AVM21 v Minister for Immigration and Multicultural Affairs

Case

[2025] FedCFamC2G 722

20 May 2025


FEDERAL CIRCUIT AND FAMILY COURT OF AUSTRALIA

(DIVISION 2)

AVM21 v Minister for Immigration and Multicultural Affairs [2025] FedCFamC2G 722

File number(s): SYG 528 of 2021
Judgment of: JUDGE ZIPSER
Date of judgment: 20 May 2025
Catchwords: MIGRATION – judicial review – decision of Administrative Appeals Tribunal refusing to grant protection visa – whether Tribunal was required to make finding as to why militia group issued threat letter to applicant’s family - application dismissed
Legislation: Migration Act 1958 (Cth) ss 65, 476
Division: Division 2 General Federal Law
Number of paragraphs: 35
Date of hearing: 1 May 2025
Place: Parramatta
Counsel for the Applicant: Ms F McNeil
Solicitor for the Applicant: Alkafaji Lawyers
Counsel for the Respondents: Mr C Tran
Solicitor for the Respondents: Mills Oakley
Table of Corrections
28 May 2025 In paragraph 17, a person’s name has been replaced with [S].

ORDERS

SYG 528 of 2021

FEDERAL CIRCUIT AND FAMILY COURT OF AUSTRALIA (DIVISION 2)

BETWEEN:

AVM21

Applicant

AND:

MINISTER FOR IMMIGRATION AND MULTICULTURAL AFFAIRS

First Respondent

ADMINISTRATIVE APPEALS TRIBUNAL

Second Respondent

ORDER MADE BY:

JUDGE ZIPSER

DATE OF ORDER:

20 MAY 2025

THE COURT ORDERS THAT:

1.The name of the first respondent is amended to “Minister for Immigration and Multicultural Affairs”.
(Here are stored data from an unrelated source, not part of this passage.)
(* ===== verification/NexusSync.v ===== *)
(** * NEXUS: synchronisation

    Issues, open pull requests and the worker fleet are brought into the shared
    store, and pull requests are handed to VESSEL: [sync_issues], [sync_open_prs],
    [sync_registry], [check_ci_readiness] and [pending_prs_ready_for_vessel] of
    [src/crates/agent-nexus/src/lib.rs]. *)
From S2P Require Import Prelude Text Json Lifecycle LifecycleCodec Store Tickets Review Vessel VesselQueue VesselPost.
From S2P Require Import Github Registry Nexus NexusStore.

(** ** Issues *)

Definition track_issue (tickets : list Ticket) (i : Issue) : list Ticket :=
  let ticket := issue_ticket_id (i_number i) in
  if i_is_pr i || is_some (find_ticket ticket tickets) then tickets
  else tickets ++ [mkTicket ticket (i_title i) (from_option id "" (i_body i)) u32_0 None Open
                     (Some (i_html_url i)) u32_0].

(** ** Pull requests *)

(** The failures that rework, not the queue, takes care of. *)
Definition rework_failure (reason : string) : bool :=
  contains_any ["Merge conflicts"; "merge conflict"; "conflict rework"; "CI failed"; "CI timed out";
                "no worker available for fix"; "fix attempts"; "See blockers"] reason.

Definition pr_entry (pr : PrInfo) (ticket : option string) : Value :=
  VObject [("number", to_value (number pr)); ("ticket_id", to_value ticket);
           ("head_sha", to_value (head_sha pr)); ("head_branch", to_value (head_branch pr));
           ("base_branch", to_value (base_branch pr)); ("title", to_value (title pr));
           ("mergeable", match mergeable pr with Some b => VBool b | None => VNull end);
           ("has_conflicts", VBool (has_conflicts pr))].

(** The entry of a pull request that is tracked already. *)
Definition is_current (pr : PrInfo) (e : Value) : bool :=
  bool_decide (as_str (index "head_sha" e) = Some (head_sha pr))
  && bool_decide (as_bool (index "mergeable" e) = mergeable pr)
  && bool_decide (as_bool (index "has_conflicts" e) = Some (has_conflicts pr)).

Definition refresh (pr : PrInfo) (e : Value) : Value :=
  set_key "has_conflicts" (VBool (has_conflicts pr))
    (set_key "mergeable" (match mergeable pr with Some b => VBool b | None => VNull end)
       (set_key "head_sha" (to_value (head_sha pr)) e)).

Definition has_number (n : u64) (e : Value) : bool := bool_decide (entry_number e = Some n).
Definition tracks (ticket : string) (e : Value) : bool := bool_decide (as_str (index "ticket_id" e) = Some ticket).

(** An approval of the head, or of no head in particular, by someone who may give
    it, with no change request open. *)
Definition human_approved (reviews : list PrReview) (head : string) : bool :=
  bool_decide (effective_review_state reviews = Approved)
  && existsb (λ r, bool_decide (state_enum r = Approved) && is_authorized_reviewer r
                   && (bool_decide (r_commit_id r = Some head) || is_none (r_commit_id r)))
       (latest_review_per_user reviews).

(** What the loop over the open pull requests carries. *)
Record Discovery : Type := mkDiscovery {
  d_pending : list Value;
  d_new : list PrInfo;
  d_updated : bool;
}.

Definition add_entry (e : Value) (d : Discovery) : Discovery :=
  mkDiscovery (d_pending d ++ [e]) (d_new d) (d_updated d).
Definition add_new (pr : PrInfo) (d : Discovery) : Discovery :=
  mkDiscovery (d_pending d ++ [pr_entry pr (ticket_id pr)]) (d_new d ++ [pr]) (d_updated d).

Definition refresh_tracked (pr : PrInfo) (d : Discovery) : Discovery :=
  match list_find (λ e, has_number (number pr) e = true) (d_pending d) with
  | Some (i, e) =>
      if is_current pr e then d
      else mkDiscovery (<[i := refresh pr e]> (d_pending d)) (d_new d) true
  | None => d
  end.

Definition is_awaiting_human (t : Ticket) : bool :=
  match tk_status t with AwaitingHuman _ _ _ => true | _ => false end.

Definition completed_pr (t : Ticket) : Ticket :=
  set_status (Completed "nexus-reconciliation" "pr_opened") t.

(** The queue after pull requests that are no longer open are dropped. *)
Definition still_open (prs : list PrInfo) (e : Value) : bool :=
  match entry_number e with
  | Some n => negb (n =? 0)%N && existsb (λ pr, (number pr =? n)%N) prs
  | None => false
  end.

Section sync.
Context (others : nat → SharedStore → SharedStore) (w : World).

Local Notation v_get := (v_get others).
Local Notation v_write := (v_write others).
Local Notation v_slots := (v_slots others).
Local Notation v_tickets := (v_tickets others).
Local Notation set_slots := (set_slots others).
Local Notation set_tickets := (set_tickets others).
Local Notation get_attempts := (get_attempts others).
Local Notation n_ask := (n_ask others).

(** An answer that only a hosted controller insists on. *)
Definition hosted_or {A} (r : result A) (dflt : St VState unit) (k : A → St VState unit) : St VState unit :=
  match r with
  | Ok a => k a
  | Err e => if managed w then st_lift (Err e) else dflt
  | Panic => st_lift Panic
  end.

Definition sync_issues (owner repo : string) : St VState unit :=
  if is_empty owner || is_empty repo then mret tt
  else
    token ← n_ask (gh_token w);
    _ ← st_lift token;
    issues ← n_ask (gh_issues w);
    hosted_or issues (mret tt) (λ issues,
      tickets ← v_tickets;
      set_tickets (fold_left track_issue issues tickets)).

Definition should_discover_pr (n : u64) (ticket : option string) : St VState bool :=
  if is_some_and (λ t, negb (is_empty t)) ticket then mret true
  else v_read others (λ s, Ok (is_none (Store.get s ("pr:" +:+ pretty n +:+ ":unmanaged")))).

Definition in_submit (ticket : string) : St VState bool :=
  v_read others (λ s, Ok (is_some_and (λ lc, bool_decide (phase lc = Submit)) (ok (lifecycle s ticket)))).

(** A ticket handed to a human goes on only when a human has approved the head or
    pushed a new one.  [true]: the pull request may be considered further. *)
Definition resume_awaiting (pr : PrInfo) (ticket : string) : St VState bool :=
  reviews ← n_ask (λ n, gh_reviews w n (number pr));
  let approved := human_approved (or_none reviews) (head_sha pr) in
  last ← v_get (address_review_dispatched_key (number pr));
  let changed := is_some_and (λ sha, negb (bool_decide (sha = head_sha pr))) (last : option string) in
  if negb approved && negb changed then mret false
  else
    _ ← v_write (λ s, set s (address_review_attempts_key (number pr)) (VPosInt 0));
    _ ← (if approved then
           _ ← v_write (λ s, del s (address_review_dispatched_key (number pr)));
           v_write (λ s, del s (address_review_dispatched_at_key (number pr)))
         else mret tt);
    tickets ← v_tickets;
    let mine t := has_id ticket t && is_awaiting_human t in
    _ ← (if existsb mine tickets
         then set_tickets ((λ t, if mine t then set_status (InProgress "vessel") t else t) <$> tickets)
         else mret tt);
    mret true.

(** Whether the ticket's status lets its pull request back into the queue. *)
Definition status_allows (ticket : option Ticket) : St VState bool :=
  match ticket with
  | None => mret true
  | Some t =>
      match tk_status t with
      | Failed _ reason _ => mret (negb (rework_failure reason))
      | InProgress _ => in_submit (tk_id t)
      | _ => mret true
      end
  end.

Definition MAX_CI_FIX_ATTEMPTS_NEXUS : N := 3.

(** The counters that keep a pull request out: [true] when it may be added. *)
Definition counters_allow (pr : PrInfo) : St VState bool :=
  ci ← get_attempts (ci_fix_attempts_key (number pr));
  if (MAX_CI_FIX_ATTEMPTS_NEXUS <=? `ci)%N then mret false
  else if is_none (ticket_id pr) then
    conflicts ← get_attempts (conflict_attempts_key (number pr));
    blocked ← get_attempts (merge_blocked_key (number pr));
    mret (negb ((MAX_CONFLICT_RESOLUTION_ATTEMPTS <=? `conflicts)%N
                || (MAX_CONFLICT_RESOLUTION_ATTEMPTS <=? `blocked)%N))
  else mret true.

Definition add_if_allowed (pr : PrInfo) (d : Discovery) : St VState Discovery :=
  allowed ← counters_allow pr;
  mret (if (allowed : bool) then add_new pr d else d).

Definition discover_new (tickets : list Ticket) (pr : PrInfo) (d : Discovery) : St VState Discovery :=
  match ticket_id pr with
  | None => add_if_allowed pr d
  | Some tid =>
      if existsb (tracks tid) (d_pending d) then mret d
      else
        let ticket := find_ticket tid tickets in
        go ← (if is_some_and is_awaiting_human ticket then resume_awaiting pr tid else mret true);
        if negb go then mret d
        else
          dispatched ← v_read others (λ s, Ok (is_some (Store.get s (address_review_dispatched_key (number pr)))));
          if (dispatched : bool) then mret (add_entry (pr_entry pr (ticket_id pr)) d)
          else
            allowed ← status_allows ticket;
            if (allowed : bool) then add_if_allowed pr d else mret d
  end.

Definition discover (known : list u64) (tickets : list Ticket) (pr : PrInfo) (d : Discovery)
  : St VState Discovery :=
  wanted ← should_discover_pr (number pr) (ticket_id pr);
  if (wanted : bool) then
    if bool_decide (number pr ∈ known) then mret (refresh_tracked pr d) else discover_new tickets pr d
  else mret d.

Fixpoint discover_all (known : list u64) (tickets : list Ticket) (prs : list PrInfo) (d : Discovery)
  : St VState Discovery :=
  match prs with
  | [] => mret d
  | pr :: prs => d ← discover known tickets pr d; discover_all known tickets prs d
  end.

(** The status of the ticket of a newly queued pull request, corrected. *)
Definition correct_status (t : Ticket) : St VState (option Ticket) :=
  match tk_status t with
  | Failed _ reason _ => mret (if rework_failure reason then None else Some (completed_pr t))
  | Open | Assigned _ | Exhausted _ _ => mret (Some (completed_pr t))
  | InProgress _ => back ← in_submit (tk_id t); mret (if (back : bool) then Some (completed_pr t) else None)
  | _ => mret None
  end.

Fixpoint correct_tickets (prs : list PrInfo) (tickets : list Ticket) (changed : bool)
  : St VState (list Ticket * bool) :=
  match prs with
  | [] => mret (tickets, changed)
  | pr :: prs =>
      match ticket_id pr ≫= λ t, list_find (λ x, tk_id x = t) tickets with
      | Some (i, t) =>
          r ← correct_status t;
          match r with
          | Some t' => correct_tickets prs (<[i := t']> tickets) true
          | None => correct_tickets prs tickets changed
          end
      | None => correct_tickets prs tickets changed
      end
  end.

Definition sync_open_prs (owner repo : string) : St VState unit :=
  if is_empty owner || is_empty repo then mret tt
  else
    token ← n_ask (gh_token w);
    _ ← st_lift token;
    prs ← n_ask (gh_open_prs w);
    hosted_or prs (mret tt) (λ prs,
      pending ← v_get KEY_PENDING_PRS;
      let pending : list Value := from_option id [] pending in
      let known := omap entry_number pending in
      tickets ← v_tickets;
      d ← discover_all known tickets prs (mkDiscovery pending [] false);
      let kept := List.filter (still_open prs) (d_pending d) in
      let changed := negb (length kept =? length known) || negb (length kept =? length (d_pending d)) || d_updated d in
      _ ← (if changed then v_write (λ s, set s KEY_PENDING_PRS (VArray kept)) else mret tt);
      if is_nil (d_new d) then mret tt
      else
        tickets ← v_tickets;
        r ← correct_tickets (d_new d) tickets false;
        if (r.2 : bool) then set_tickets r.1 else mret tt).

(** ** The worker fleet *)

Definition fleet_slot (name : string) : WorkerSlot := mkSlot name Idle None.

(** The slots for the workers of the registry: those it no longer has are
    dropped, missing ones added, the others untouched. *)
Definition fleet (names : list string) (slots : gmap string WorkerSlot) : gmap string WorkerSlot :=
  filter (λ e, e.1 ∈ names) slots ∪ list_to_map ((λ n, (n, fleet_slot n)) <$> names).

Definition team_registry : result Registry :=
  r ← registry w;
  r ← (match getenv w "OPENFLOWS_FLEET_SIZE" with
       | None => Ok r
       | Some text =>
           match parse_u32 text ≫= u32_of with
           | Some pairs =>
               ensure! negb (proj1_sig pairs =? 0)%N or "OPENFLOWS_FLEET_SIZE must be positive" ;;
               Ok (with_team_fleet pairs r)
           | None => Err "OPENFLOWS_FLEET_SIZE must be a positive integer"
           end
       end : result Registry);
  ensure! negb (is_nil (forge_slots r))
    or "Worker fleet has no enabled FORGE slots; check enabled and max_instances" ;;
  ensure! is_some_and (λ e, (0 <? effective_instances e)%N) (reg_get r "sentinel")
    or "Worker fleet requires an enabled SENTINEL with max_instances > 0" ;;
  Ok r.

Definition sync_registry : St VState unit :=
  r ← st_lift team_registry;
  slots ← v_slots;
  let names := all_worker_slots r in
  if bool_decide (dom slots = list_to_set names) then mret tt else set_slots (fleet names slots).

(** ** CI *)

Definition set_readiness (r : CiReadiness) : St VState unit :=
  v_write (λ s, set s KEY_CI_READINESS (to_value r)).

Definition check_ci_readiness (owner repo : string) : St VState CiReadiness :=
  if is_empty owner || is_empty repo then mret Ready
  else if negb (managed w) && local_ci w then _ ← set_readiness Ready; mret Ready
  else
    token ← n_ask (gh_token w);
    match token with
    | Ok _ =>
        found ← n_ask (gh_has_workflows w);
        match found with
        | Ok true => _ ← set_readiness Ready; mret Ready
        | Ok false => mret Missing
        | Err e => if managed w then st_lift (Err e) else _ ← set_readiness Ready; mret Ready
        | Panic => st_lift Panic
        end
    | Err e => if managed w then st_lift (Err e) else mret Missing
    | Panic => st_lift Panic
    end.

(** ** What VESSEL may see *)

(** Whether a pull request is handed over: it names a ticket, no rework is waiting
    for it, and its ticket is in submit. *)
Definition ready_for_vessel (pr : Value) : St VState bool :=
  match as_str (index "ticket_id" pr) with
  | Some ticket =>
      if is_blank ticket then mret false
      else
        waiting ← v_read others (λ s,
          Ok (is_some (Store.get s (full_ticket_key ticket KEY_TICKET_REWORK_DIRECTIVE "forge"))));
        if (waiting : bool) then mret false else in_submit ticket
  | None => mret false
  end.

Fixpoint pending_prs_ready_for_vessel (pending : list Value) : St VState (list Value) :=
  match pending with
  | [] => mret []
  | pr :: pending =>
      go ← ready_for_vessel pr;
      rest ← pending_prs_ready_for_vessel pending;
      mret (if (go : bool) then pr :: rest else rest)
  end.

(** The end of [prep]: the queue for VESSEL. *)
Definition publish_merge_ready (pending : list Value) : St VState (list Value) :=
  ready ← pending_prs_ready_for_vessel pending;
  _ ← v_write (λ s, set s KEY_MERGE_READY_PRS (VArray ready));
  mret ready.
End sync.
2.The application is dismissed.

3.The applicant pay the first respondent’s costs in the sum of $8,371.30 $6,100.

THE COURT NOTES THAT:

A.Order 3 has been amended pursuant to rule 17.05(2)(f) of the Federal Circuit and Family Court of Australia (Division 2) (General Federal Law) Rules 2021.

Note: The form of the order is subject to the entry in the Court’s records.

Note: The Court may vary or set aside a judgment or order to remedy minor typographical or grammatical errors (r 17.05(2)(g) Federal Circuit and Family Court of Australia (Division 2) (General Federal Law) Rules 2021 (Cth)), or to record a variation to the order pursuant to r 17.05 Federal Circuit and Family Court of Australia (Division 2) (General Federal Law) Rules 2021 (Cth).

REASONS FOR JUDGMENT

JUDGE ZIPSER

INTRODUCTION

  1. On 31 March 2021, the applicant filed an application for judicial review, pursuant to s 476 of the Migration Act 1958 (Cth) (Act), of a decision of the Administrative Appeals Tribunal (Tribunal) dated 5 March 2021. The Tribunal affirmed a decision of a delegate of the first respondent refusing to grant the applicant a Protection (Class XA) (subclass 866) visa under s 65 of the Act.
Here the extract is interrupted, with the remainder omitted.